2011-02-20

Tourist in one´s own backyard

I have a few half-read books lying around and just finished this one, "Apple of my Eye" by Helene Hanff. As you may remember, she wrote one of my favourite books, "84 Charing Cross Road". This book came in 1977, and is a sort of guide book to New York, by the quintessential New Yorker herself. It´s not any guide book of course, it´s more of a story about how Helene and her friend Patsy, who´s even born there, does New York and goes to all those places they tell every visiter to see, but have never actually been to themselves.

It´s like that for everyone. Where we live, we live, we don´t go touristing, unless we make a conscious decision to and put quite a bit of effort into it. I don´t know why it´s harder to be a tourist in one´s own backyard, but it is. It´s not about time and money, it´s something more deeply psychological.
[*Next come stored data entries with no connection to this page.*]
(** * CareerTalkBot: the tool-calling / self-evaluation loop of [app.py]

    A shallow embedding of [src/app.py]: the two recording tools and the
    notifier, tool dispatch ([Me.handle_tool_call]), prompt construction,
    the evaluator, the regeneration call and the conversation loop
    ([Me.chat]).

    Effects are explicit.  Everything the program says to the outside
    (standard output, the notification service, the three model calls) is
    appended to a chronological [trace]; the Python list objects that are
    shared with the caller or mutated in place live in a [store]; the
    agent object [self] is part of the state.  A computation either
    returns, raises, or runs out of the fuel that bounds the [while] loop.

    What the outside answers is not part of the program: the replies of the
    model endpoints, the JSON decoder of the Python library and the textual
    form ([str], [repr]) of foreign objects are fields of a [World], and the
    theorems hold for every world.  Failures of the endpoints are outside
    the model: a request that raises in transport, an evaluation whose
    parsed answer is missing.  The evaluator and the regeneration endpoint
    are taken to answer, so the statements say what a turn does when they
    do, and nothing about a turn in which one of them fails. *)

From Stdlib Require Import Ascii String.
From stdpp Require Import base option list gmap strings.

Local Open Scope stdpp_scope.

(** ** Text *)

(** The line feed and the double quote, the two characters of the
    program's literals that a literal here cannot spell. *)
Definition nl : string := String "010"%char EmptyString.
Definition dq : string := String "034"%char EmptyString.

(** [quoted s] is [s] between double quotes. *)
Definition quoted (s : string) : string := dq +:+ s +:+ dq.

(** [contains s sub]: [sub] occurs in [s]. *)
Definition contains (s sub : string) : Prop :=
  exists before after, s = before +:+ sub +:+ after.

(** ** JSON values, as [json.loads] produces them *)

#[warnings="-register-all"]
Inductive JValue : Type :=
  | JNull
  | JBool (b : bool)
  | JInt (z : Z)
  | JFloat (literal : string)
  | JStr (s : string)
  | JArr (items : list JValue)
  | JObj (items : list (string * JValue)).

(** Keyword arguments: the items of a decoded JSON object. *)
Abbreviation Kwargs := (list (string * JValue)).

Fixpoint kw_get (k : string) (kw : Kwargs) : option JValue :=
  match kw with
  | [] => None
  | (k', v) :: rest => if String.eqb k k' then Some v else kw_get k rest
  end.

(** Every key of [kw] is one of [names]. *)
Definition kw_within (names : list string) (kw : Kwargs) : bool :=
  forallb (fun kv => existsb (String.eqb (fst kv)) names) kw.

(** ** Data model *)

(** A tool call of a model response: [tool_call.id],
    [tool_call.function.name], [tool_call.function.arguments]. *)
Record ToolCall : Type := mkToolCall {
  tc_id : string;
  tc_name : string;
  tc_arguments : string
}.

(** [response.choices[0].message]: the content may be [None]. *)
Record ChatMessage : Type := mkChatMessage {
  content : option string;
  tool_calls : list ToolCall
}.

(** [response.choices[0]] of a chat completion. *)
Record Response : Type := mkResponse {
  finish_reason : string;
  resp_message : ChatMessage
}.

(** A value found where a text is expected: a string, or the message
    object of a response (the variable [message] of [chat] holds either). *)
Inductive Value : Type :=
  | Str (s : string)
  | MessageObj (m : ChatMessage).

(** An entry of a message sequence. *)
Inductive Message : Type :=
  | Dict (role : string) (body : Value)
      (* {"role": role, "content": body} *)
  | ToolDict (body : string) (tool_call_id : string)
      (* {"role": "tool", "content": body, "tool_call_id": id} *)
  | Completion (m : ChatMessage).
      (* a response's message object, appended as it is *)

(** class Evaluation(BaseModel) *)
Record Evaluation : Type := mkEvaluation {
  is_acceptable : bool;
  feedback : string
}.

(** A tool declaration: the JSON schema given to the model. *)
Record ToolSpec : Type := mkToolSpec {
  ts_name : string;
  ts_description : string;
  ts_properties : list (string * string);   (* name, description; all of type string *)
  ts_required : list string;
  ts_additionalProperties : bool
}.

Definition record_user_details_json : ToolSpec :=
  {| ts_name := "record_user_details";
     ts_description := "Use this tool to record that a user is interested in being in touch and provided an email address";
     ts_properties :=
       [("email", "The email address of this user");
        ("name", "The user's name, if they provided it");
        ("notes", "Any additional information about the conversation that's worth recording to give context")];
     ts_required := ["email"];
     ts_additionalProperties := false |}.

Definition record_unknown_question_json : ToolSpec :=
  {| ts_name := "record_unknown_question";
     ts_description := "Always use this tool to record any question that couldn't be answered as you didn't know the answer";
     ts_properties := [("question", "The question that couldn't be answered")];
     ts_required := ["question"];
     ts_additionalProperties := false |}.

(** tools = [{"type": "function", "function": ...}, ...] *)
Definition tools : list ToolSpec :=
  [record_user_details_json; record_unknown_question_json].

(** ** The outside world *)

Inductive Client : Type := openai | gemini.

Inductive Event : Type :=
  | Print (line : string)
  | Post (url : string) (token user : option string) (text : JValue)
      (* requests.post(url, data={"token":.., "user":.., "message": text}) *)
  | Create (c : Client) (model : string) (messages : list Message)
           (tool_specs : option (list ToolSpec))
      (* c.chat.completions.create(model=.., messages=.., [tools=..]) *)
  | Parse (c : Client) (model : string) (messages : list Message)
      (* c.beta.chat.completions.parse(.., response_format=Evaluation) *)
  | Invoke (callee : string) (kw : Kwargs).
      (* a call of an imported function or of a class *)

Inductive PyError : Type :=
  | JSONDecodeError
  | TypeError
  | ForeignError
  | InvalidReference.

(** The value a dispatched callable returned. *)
Inductive ToolOutput : Type :=
  | Acknowledged                      (* {"recorded": "ok"} *)
  | EmptyResult                       (* {} *)
  | NoneResult                        (* None *)
  | ForeignResult (dumped : option string).
      (* any other object, with its JSON text when it has one *)

(** The objects bound in a module namespace. *)
Inductive ModuleFunction : Type :=
  | fn_push
  | fn_record_user_details
  | fn_record_unknown_question.

Inductive PyObject : Type :=
  | NoneObj
  | StrObj (s : string)
  | DictObj (size : nat)
  | ListObj (size : nat)
  | ModuleObj (name : string)
  | InstanceObj (class_name : string)
  | FunctionObj (f : ModuleFunction)
  | ForeignCallable (name : string).

Record World : Type := mkWorld {
  (** json.loads: [None] when it raises JSONDecodeError *)
  json_loads : string -> option JValue;
  (** str() of a decoded value that is not a string *)
  repr_value : JValue -> string;
  (** str() of a response's message object *)
  repr_message : ChatMessage -> string;
  (** str() of a list of messages *)
  repr_history : list Message -> string;
  (** os.getenv *)
  getenv : string -> option string;
  (** the module namespace, [globals()] *)
  globals : gmap string PyObject;
  (** what a call of an imported function or class does: raise, or return *)
  foreign_call : string -> Kwargs -> option ToolOutput;
  (** the primary endpoint's answer to the request of a given round *)
  primary : nat -> list Message -> Response;
  (** the evaluator's parsed answer, when the evaluator answers *)
  evaluator : list Message -> Evaluation;
  (** the regeneration endpoint's answer, when it answers *)
  secondary : list Message -> Response
}.

(** ** The agent object *)

Record Me : Type := mkMe {
  name : string;
  linkedin : string;
  summary : string
}.

(** Me.__init__: [pages] are the results of [page.extract_text()] over the
    profile document, [summary_file] the content of the summary file. *)
Definition Me_init (pages : list (option string)) (summary_file : string) : Me :=
  {| name := "Arpan Bandyopadhyay";
     linkedin :=
       fold_left
         (fun acc text =>
            match text with
            | Some t => if String.eqb t "" then acc else acc +:+ t
            | None => acc
            end)
         pages "";
     summary := summary_file |}.

(** ** State and computations *)

Record State : Type := mkState {
  agent : Me;
  store : list (list Message);
  trace : list Event
}.

Inductive Outcome (A : Type) : Type :=
  | Returned (a : A)
  | Raised (e : PyError)
  | OutOfFuel.
Arguments Returned {A} a.
Arguments Raised {A} e.
Arguments OutOfFuel {A}.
It´s a charming book, as I absolutely expected any book written by Hanff to be. The facts are portioned out as part of the story about these two slightly potty middle-aged ladies, not always in agreement about what is useful information to a tourist. They are ambitious and brave, as when they venture up to the top of the World Trade Center, even though they both suffer badly from vertigo (which seems an unpractical affliction to have in the world´s most skyscraper-dense area).

It sounds a bit like this:

"President Washington," I told Patsy - though I knew from experience that the minute you start a sentence with "President Washington" everybody stops listening - "used to stroll here on summer evenings with his wife and the members of his Cabinet and their wives, back in 1789 when New York was the nation´s capital."
By this time, Patsy wasn´t even within earshot. There are memorial stones in Battery Park, honoring immigrants who died in their adopted country´s wars, and Patsy was darting from stone to stone, rapping out: "Who´s on this slab? Did you write him down? Who´s on that slab over there? Did you read this one? Write it down. You´re not writing anything down!"
"What do I want with every name on every stone?" I demanded.
"Well, I just think you´re being very haphazard about this!" said Patsy. "Somewhere in this book you´d better write: Everything in this book is half-accurate."

It´s rather clever and very amusing. For a while I thought that Patsy must be a literary invention, but at the end of the book there are a number of appendixes to this edition that came in 1988, and sadly one informs the reader that Patsy passed away from cancer only three years after this book first came out.

I´m sure the book works as a general orientation even now, if you are planning to make a New York trip, and it also works as just an amusing story about two ladies going touristing in their own town. It has that same feel-good quality that all Hanff´s books have. It makes me think of those travel stories by Jenny Diski. I wish she would write a book about her home town Cambridge, I´m sure that too would be something to read.